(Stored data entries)
____

(** Rounding a mantissa that already has 53 digits, or 54 with exponent at
    least [emin]: the exponent moves by at most one and the result stays
    within the bound given by the exponent. *)
Lemma round_aux_le q e l :
  -1000 <= e -> (2 ^ 52 <= q < 2 ^ 53 /\ e <= -53) \/ (2 ^ 53 <= q < 2 ^ 54 /\ e <= -54) ->
  fleb (binary_round_aux 53 1024 false q e l) fone = true.
Proof.
  intros He Hq. assert (0 < q) as Hq0 by lia. unfold binary_round_aux.
  destruct (shr_fexp_eq q e l ltac:(lia)) as [H1 E1].
  destruct (fexpShift_normal q e Hq0 He) as [K1 _].
  destruct (shr_fexp 53 1024 q e l) as [r1 e1]. cbn [fst snd] in *. rewrite K1 in *.
  assert (2 ^ 52 <= shr_m r1 < 2 ^ 53 /\ -1000 <= e1 <= -53) as [Hr1 He1].
  { destruct Hq as [[Hq ?]|[Hq ?]].
    - rewrite (Zdigits2_eq q 53) in * by lia. rewrite H1, E1. cbn [Z.max]. rewrite Z.div_1_r. lia.
    - rewrite (Zdigits2_eq q 54) in * by lia. rewrite H1, E1. change (Z.max 0 (54 - 53)) with 1.
      split; [|lia]. split; [apply Z.div_le_lower_bound|apply Z.div_lt_upper_bound]; lia. }
  set (m2 := round_nearest_even (shr_m r1) (loc_of_shr_record r1)).
  pose proof (round_even_bounds (shr_m r1) (loc_of_shr_record r1)) as Hb. fold m2 in Hb.
  destruct (shr_fexp_eq m2 e1 loc_Exact ltac:(lia)) as [H2 E2].
  destruct (fexpShift_normal m2 e1 ltac:(lia) ltac:(lia)) as [K2 _].
  destruct (shr_fexp 53 1024 m2 e1 loc_Exact) as [r2 e2]. cbn [fst snd] in *. rewrite K2 in *.
  assert (0 < shr_m r2 /\ (e2 <= -53 \/ (e2 = -52 /\ shr_m r2 = 2 ^ 52))) as [Hp Hr2].
  { destruct (Z.eq_dec m2 (2 ^ 53)) as [Heq|].
    - rewrite (Zdigits2_eq m2 54) in * by lia. rewrite H2, E2, Heq. change (Z.max 0 (54 - 53)) with 1.
      change (2 ^ 53 / 2 ^ 1) with (2 ^ 52). lia.
    - rewrite (Zdigits2_eq m2 53) in * by lia. rewrite H2, E2. cbn [Z.max]. rewrite Z.div_1_r. lia. }
  destruct (shr_m r2) as [|p|p]; [lia| |lia].
  destruct (Z.leb_spec e2 (1024 - 53)); [|lia].
  apply fleb_key. split_and!; [done..|]. cbn [fkey kle fone]. lia.
Qed.

(** An exact mantissa of 53 digits is not rounded. *)
Lemma round_aux_exact m e :
  2 ^ 52 <= m < 2 ^ 53 -> -1000 <= e <= 900 ->
  binary_round_aux 53 1024 false m e loc_Exact = S754_finite false (Z.to_pos m) e.
Proof.
  intros Hm He. assert (Hx : shr_fexp 53 1024 m e loc_Exact = (shr_record_of_loc m loc_Exact, e)).
  { unfold shr_fexp. rewrite (Zdigits2_eq m 53) by lia.
    assert (SpecFloat.fexp 53 1024 (53 + e) - e = 0) as -> by (unfold SpecFloat.fexp, emin; lia). done. }
  unfold binary_round_aux. rewrite Hx. cbv iota beta zeta.
  change (round_nearest_even _ _) with m. rewrite Hx. cbv iota beta zeta.
  rewrite shr_record_of_loc_m. destruct m as [|p|p]; try lia. cbn [Z.to_pos].
  destruct (Z.leb_spec e (1024 - 53)); [done|lia].
Qed.

Lemma f_of_Z_exact n :
  0 < n < 2 ^ 53 ->
  exists m e, f_of_Z n = S754_finite false m e /\ 2 ^ 52 <= Z.pos m < 2 ^ 53 /\
    e = Zdigits2 n - 53 /\ Z.pos m = n * 2 ^ (- e).
Proof.
  intros Hn. destruct n as [|p|p]; try lia. unfold f_of_Z, binary_normalize, binary_round, shl_align.
  pose proof (Zdigits2_le (Z.pos p) 53 ltac:(lia) ltac:(lia)) as Hd. cbn [Zdigits2] in *.
  pose proof (digits2_bounds p) as Hb. set (d := digits2_pos p) in *.
  assert (SpecFloat.fexp 53 1024 (Z.pos d + 0) = Z.pos d - 53) as -> by (unfold SpecFloat.fexp, emin; lia).
  assert (Hm : 2 ^ 52 <= Z.pos p * 2 ^ (53 - Z.pos d) < 2 ^ 53).
  { replace (2 ^ 52) with (2 ^ (Z.pos d - 1) * 2 ^ (53 - Z.pos d))
      by (rewrite <- Z.pow_add_r by lia; f_equal; lia).
    replace (2 ^ 53) with (2 ^ Z.pos d * 2 ^ (53 - Z.pos d))
      by (rewrite <- Z.pow_add_r by lia; f_equal; lia).
    pose proof (Z.pow_pos_nonneg 2 (53 - Z.pos d) ltac:(lia) ltac:(lia)). nia. }
  exists (Z.to_pos (Z.pos p * 2 ^ (53 - Z.pos d))), (Z.pos d - 53).
  rewrite Z2Pos.id by lia. replace (- (Z.pos d - 53)) with (53 - Z.pos d) by lia.
  split_and!; try lia.
  destruct (Z.pos d - 53 - 0) as [|k|k] eqn:E; [| lia |].
  - replace (53 - Z.pos d) with 0 in * by lia. rewrite Z.mul_1_r in *.
    replace (Z.pos d - 53) with 0 by lia. by rewrite round_aux_exact by lia.
  - assert (Z.pos (Pos.iter xO p k) = Z.pos p * 2 ^ (53 - Z.pos d)) as Hi.
    { rewrite iter_xO. f_equal. f_equal. lia. }
    rewrite Hi, round_aux_exact by lia. done.
Qed.

(** *** Rounding on the way in: integers of more than 53 digits

    [shiftedOut k m r]: [r] is what [shr_1] leaves of [m] after [k] steps; its
    round and sticky bits compare the part shifted out with half a unit. *)
Definition shiftedOut (k m : Z) (r : shr_record) : Prop :=
  exists rest, m = shr_m r * 2 ^ k + rest /\ 0 <= shr_m r /\ 0 <= rest < 2 ^ k /\
    (shr_r r = true <-> 2 ^ k <= 2 * rest) /\ (shr_s r = false <-> rest = 0 \/ 2 * rest = 2 ^ k).

Lemma shiftedOut_step k m r : 0 <= k -> shiftedOut k m r -> shiftedOut (k + 1) m (shr_1 r).
Proof.
  intros Hk (rest & Hm & H0 & Hr & Hb & Hs). destruct r as [q b s]. cbn [shr_m shr_r shr_s] in *.
  assert (exists q' o, shr_1 {| shr_m := q; shr_r := b; shr_s := s |} =
            {| shr_m := q'; shr_r := o; shr_s := b || s |} /\ 0 <= q' /\ q = 2 * q' + (if o then 1 else 0))
    as (q' & o & -> & Hq' & ->).
  { destruct q as [|[p|p|]|p]; cbn; [exists 0, false|exists (Z.pos p), true|exists (Z.pos p), false|exists 0, true|lia];
      split_and!; try done; lia. }
  exists ((if o then 2 ^ k else 0) + rest). cbn [shr_m shr_r shr_s].
  pose proof (Z.pow_pos_nonneg 2 k ltac:(lia) Hk). rewrite Z.pow_add_r, Z.pow_1_r by lia.
  split_and!; try done; try (destruct o; nia).
  rewrite orb_false_iff, Hs. assert (b = false <-> 2 * rest < 2 ^ k) as ->.
  { rewrite <- not_true_iff_false, Hb. lia. }
  destruct o; lia.
Qed.

Lemma shiftedOut_iter p k m r :
  0 <= k -> shiftedOut k m r -> shiftedOut (k + Z.pos p) m (SpecFloat.iter_pos shr_1 p r).
Proof.
  revert k r. induction p as [p IH|p IH|]; intros k r Hk H; cbn [SpecFloat.iter_pos].
  - replace (k + Z.pos p~1) with (k + 1 + Z.pos p + Z.pos p) by lia.
    apply IH; [lia|]. apply IH; [lia|]. by apply shiftedOut_step.
  - replace (k + Z.pos p~0) with (k + Z.pos p + Z.pos p) by lia. apply IH; [lia|]. by apply IH.
  - by apply shiftedOut_step.
Qed.

Definition shiftOut (p : positive) (m : Z) : shr_record :=
  SpecFloat.iter_pos shr_1 p (shr_record_of_loc m loc_Exact).

Lemma shiftOut_spec p m : 0 <= m -> shiftedOut (Z.pos p) m (shiftOut p m).
Proof.
  intros Hm. apply (shiftedOut_iter p 0 m); [done|].
  exists 0. cbn. split_and!; try lia; split; try done; lia.
Qed.

Definition roundRecord (r : shr_record) : Z := round_nearest_even (shr_m r) (loc_of_shr_record r).

(** Rounding at a fixed position is monotone. *)
Lemma roundRecord_mono k a b ra rb :
  0 <= k -> a <= b -> shiftedOut k a ra -> shiftedOut k b rb -> roundRecord ra <= roundRecord rb.
Proof.
  intros Hk Hab (xa & Ha & A0 & A1 & A2 & A3) (xb & Hb & B0 & B1 & B2 & B3). unfold roundRecord.
  pose proof (round_even_bounds (shr_m ra) (loc_of_shr_record ra)) as Ra.
  pose proof (round_even_bounds (shr_m rb) (loc_of_shr_record rb)) as Rb.
  pose proof (Z.pow_pos_nonneg 2 k ltac:(lia) Hk).
  destruct (Z.lt_trichotomy (shr_m ra) (shr_m rb)) as [Hlt|[Heq|Hgt]]; [lia| |nia].
  assert (xa <= xb) by nia. destruct ra as [ma qa sa], rb as [mb qb sb]. cbn [shr_m shr_r shr_s] in *. subst mb.
  destruct qa, sa, qb, sb; cbn [loc_of_shr_record round_nearest_even] in *; try destruct (Z.even ma); try lia;
    exfalso; naive_solver lia.
Qed.

(** The mantissa of [n], before a carry into a 54th digit is renormalised. *)
Definition mantissa (n : Z) : Z :=
  match Zdigits2 n - 53 with
  | Z.pos d => roundRecord (shiftOut d n)
  | _ => n * 2 ^ (53 - Zdigits2 n)
  end.

Lemma mantissa_range n : 0 < n -> 2 ^ 52 <= mantissa n <= 2 ^ 53.
Proof.
  intros Hn. unfold mantissa. destruct (Zdigits2_bounds n Hn) as (D1 & D2 & D3).
  assert (Zdigits2 n <= 53 -> 2 ^ 52 <= n * 2 ^ (53 - Zdigits2 n) <= 2 ^ 53) as Hs.
  { intros Hd. pose proof (Z.pow_pos_nonneg 2 (53 - Zdigits2 n) ltac:(lia) ltac:(lia)).
    replace (2 ^ 52) with (2 ^ (Zdigits2 n - 1) * 2 ^ (53 - Zdigits2 n))
      by (rewrite <- Z.pow_add_r by lia; f_equal; lia).
    replace (2 ^ 53) with (2 ^ Zdigits2 n * 2 ^ (53 - Zdigits2 n))
      by (rewrite <- Z.pow_add_r by lia; f_equal; lia). nia. }
  destruct (Zdigits2 n - 53) as [|d|d] eqn:E; try (apply Hs; lia).
  destruct (shiftOut_spec d n ltac:(lia)) as (rest & Hm & H0 & Hr & _).
  pose proof (round_even_bounds (shr_m (shiftOut d n)) (loc_of_shr_record (shiftOut d n))) as Hb.
  unfold roundRecord.
  assert (2 ^ (Zdigits2 n - 1) = 2 ^ 52 * 2 ^ Z.pos d) as E1 by (rewrite <- Z.pow_add_r by lia; f_equal; lia).
  assert (2 ^ Zdigits2 n = 2 ^ 53 * 2 ^ Z.pos d) as E2 by (rewrite <- Z.pow_add_r by lia; f_equal; lia).
  pose proof (Z.pow_pos_nonneg 2 (Z.pos d) ltac:(lia) ltac:(lia)). nia.
Qed.

Lemma mantissa_mono a b : 0 < a <= b -> Zdigits2 a = Zdigits2 b -> mantissa a <= mantissa b.
Proof.
  intros Hab Hd. unfold mantissa. rewrite Hd.
  pose proof (Z.pow_nonneg 2 (53 - Zdigits2 b) ltac:(lia)).
  destruct (Zdigits2 b - 53) as [|d|d]; try nia.
  apply (roundRecord_mono (Z.pos d) a b); [lia|lia|apply shiftOut_spec; lia..].
Qed.

(** Every positive uint64 becomes a normal number with that mantissa; a carry
    moves to the next exponent. *)
Lemma f_of_Z_normal n :
  0 < n < 2 ^ 64 ->
  f_of_Z n = if mantissa n =? 2 ^ 53 then S754_finite false (Z.to_pos (2 ^ 52)) (Zdigits2 n - 52)
             else S754_finite false (Z.to_pos (mantissa n)) (Zdigits2 n - 53).
Proof.
  intros Hn. destruct (Z_lt_le_dec n (2 ^ 53)) as [Hs|Hl].
  { destruct (f_of_Z_exact n ltac:(lia)) as (m & e & -> & Hm & -> & V).
    pose proof (Zdigits2_le n 53 ltac:(lia) ltac:(lia)).
    assert (mantissa n = Z.pos m) as ->.
    { unfold mantissa. rewrite V. replace (53 - Zdigits2 n) with (- (Zdigits2 n - 53)) by lia.
      destruct (Zdigits2 n - 53) eqn:?; done || lia. }
    destruct (Z.eqb_spec (Z.pos m) (2 ^ 53)); [lia|done]. }
  pose proof (mantissa_range n ltac:(lia)) as Hr. destruct (Zdigits2_bounds n ltac:(lia)) as (D1 & D2 & D3).
  pose proof (Zdigits2_le n 64 ltac:(lia) ltac:(lia)) as D4.
  assert (53 < Zdigits2 n) as D5.
  { pose proof (Z.pow_lt_mono_r_iff 2 53 (Zdigits2 n) ltac:(lia) ltac:(lia)). lia. }
  unfold f_of_Z, binary_normalize. destruct n as [|p|p]; try lia. unfold binary_round, shl_align.
  change (Z.pos (digits2_pos p)) with (Zdigits2 (Z.pos p)).
  assert (SpecFloat.fexp 53 1024 (Zdigits2 (Z.pos p) + 0) = Zdigits2 (Z.pos p) - 53) as ->
    by (unfold SpecFloat.fexp, emin; lia).
  unfold mantissa in *. destruct (Zdigits2 (Z.pos p) - 53) as [|d|d] eqn:E; try lia.
  rewrite Z.sub_0_r. unfold binary_round_aux.
  assert (shr_fexp 53 1024 (Z.pos p) 0 loc_Exact = (shiftOut d (Z.pos p), Z.pos d)) as ->.
  { unfold shr_fexp. assert (SpecFloat.fexp 53 1024 (Zdigits2 (Z.pos p) + 0) - 0 = Z.pos d) as ->
      by (unfold SpecFloat.fexp, emin; lia). done. }
  cbv iota beta zeta. fold (roundRecord (shiftOut d (Z.pos p))).
  set (q := roundRecord (shiftOut d (Z.pos p))) in *.
  replace (Zdigits2 (Z.pos p) - 52) with (Z.pos d + 1) by lia.
  destruct (Z.eqb_spec q (2 ^ 53)) as [->|Hq].
  - destruct (shr_fexp_eq (2 ^ 53) (Z.pos d) loc_Exact ltac:(lia)) as [H1 E1].
    destruct (fexpShift_normal (2 ^ 53) (Z.pos d) ltac:(lia) ltac:(lia)) as [K _].
    destruct (shr_fexp 53 1024 (2 ^ 53) (Z.pos d) loc_Exact) as [r e]. cbn [fst snd] in *.
    rewrite K in *. change (Zdigits2 (2 ^ 53)) with 54 in *. change (Z.max 0 (54 - 53)) with 1 in *.
    rewrite H1, E1. change (2 ^ 53 / 2 ^ 1) with 4503599627370496. cbv iota.
    destruct (Z.leb_spec (Z.pos d + 1) (1024 - 53)); [done|lia].
  - destruct (shr_fexp_eq q (Z.pos d) loc_Exact ltac:(lia)) as [H1 E1].
    destruct (fexpShift_normal q (Z.pos d) ltac:(lia) ltac:(lia)) as [K _].
    destruct (shr_fexp 53 1024 q (Z.pos d) loc_Exact) as [r e]. cbn [fst snd] in *.
    rewrite (Zdigits2_eq q 53) in * by lia. rewrite K in *. change (Z.max 0 (53 - 53)) with 0 in *.
    rewrite Z.div_1_r in H1. rewrite Z.add_0_r in E1. rewrite H1, E1.
    destruct q as [|qp|qp]; try lia. destruct (Z.leb_spec (Z.pos d) (1024 - 53)); [done|lia].
Qed.

(** The conversion of uint64 values preserves the order. *)
Lemma f_of_Z_order a b :
  0 < a <= b -> b < 2 ^ 64 ->
  exists ma ea mb eb,
    f_of_Z a = S754_finite false ma ea /\ f_of_Z b = S754_finite false mb eb /\
    2 ^ 52 <= Z.pos ma < 2 ^ 53 /\ 2 ^ 52 <= Z.pos mb < 2 ^ 53 /\ -52 <= ea <= 12 /\ -52 <= eb <= 12 /\
    (ea < eb \/ (ea = eb /\ (ma <= mb)%positive)).
Proof.
  intros Ha Hb. rewrite (f_of_Z_normal a), (f_of_Z_normal b) by lia.
  pose proof (mantissa_range a ltac:(lia)). pose proof (mantissa_range b ltac:(lia)).
  pose proof (Zdigits2_le a 64 ltac:(lia) ltac:(lia)). pose proof (Zdigits2_le b 64 ltac:(lia) ltac:(lia)).
  destruct (Zdigits2_bounds a ltac:(lia)) as (? & _). destruct (Zdigits2_bounds b ltac:(lia)) as (? & _ & Hu).
  pose proof (Zdigits2_le a (Zdigits2 b) ltac:(lia) ltac:(lia)).
  pose proof (mantissa_mono a b Ha) as Hm.
  destruct (Z.eqb_spec (mantissa a) (2 ^ 53)), (Z.eqb_spec (mantissa b) (2 ^ 53));
    do 4 eexists; (split; [reflexivity|split; [reflexivity|]]); rewrite ?Z2Pos.id by lia;
    split_and!; try lia; change (Z.pos (Z.to_pos (2 ^ 52))) with (2 ^ 52); try lia.
Qed.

____

> [ACTION ITEM]
Set down exactly the lines of the data above, beginning with the line that has "as [[Hq ?]|[Hq ?]]." and ending with the line that has "split; [|lia]. split;", and no others.

> [WRITTEN SOLUTION]
  { destruct Hq as [[Hq ?]|[Hq ?]].
    - rewrite (Zdigits2_eq q 53) in * by lia. rewrite H1, E1. cbn [Z.max]. rewrite Z.div_1_r. lia.
    - rewrite (Zdigits2_eq q 54) in * by lia. rewrite H1, E1. change (Z.max 0 (54 - 53)) with 1.
      split; [|lia]. split; [apply Z.div_le_lower_bound|apply Z.div_lt_upper_bound]; lia. }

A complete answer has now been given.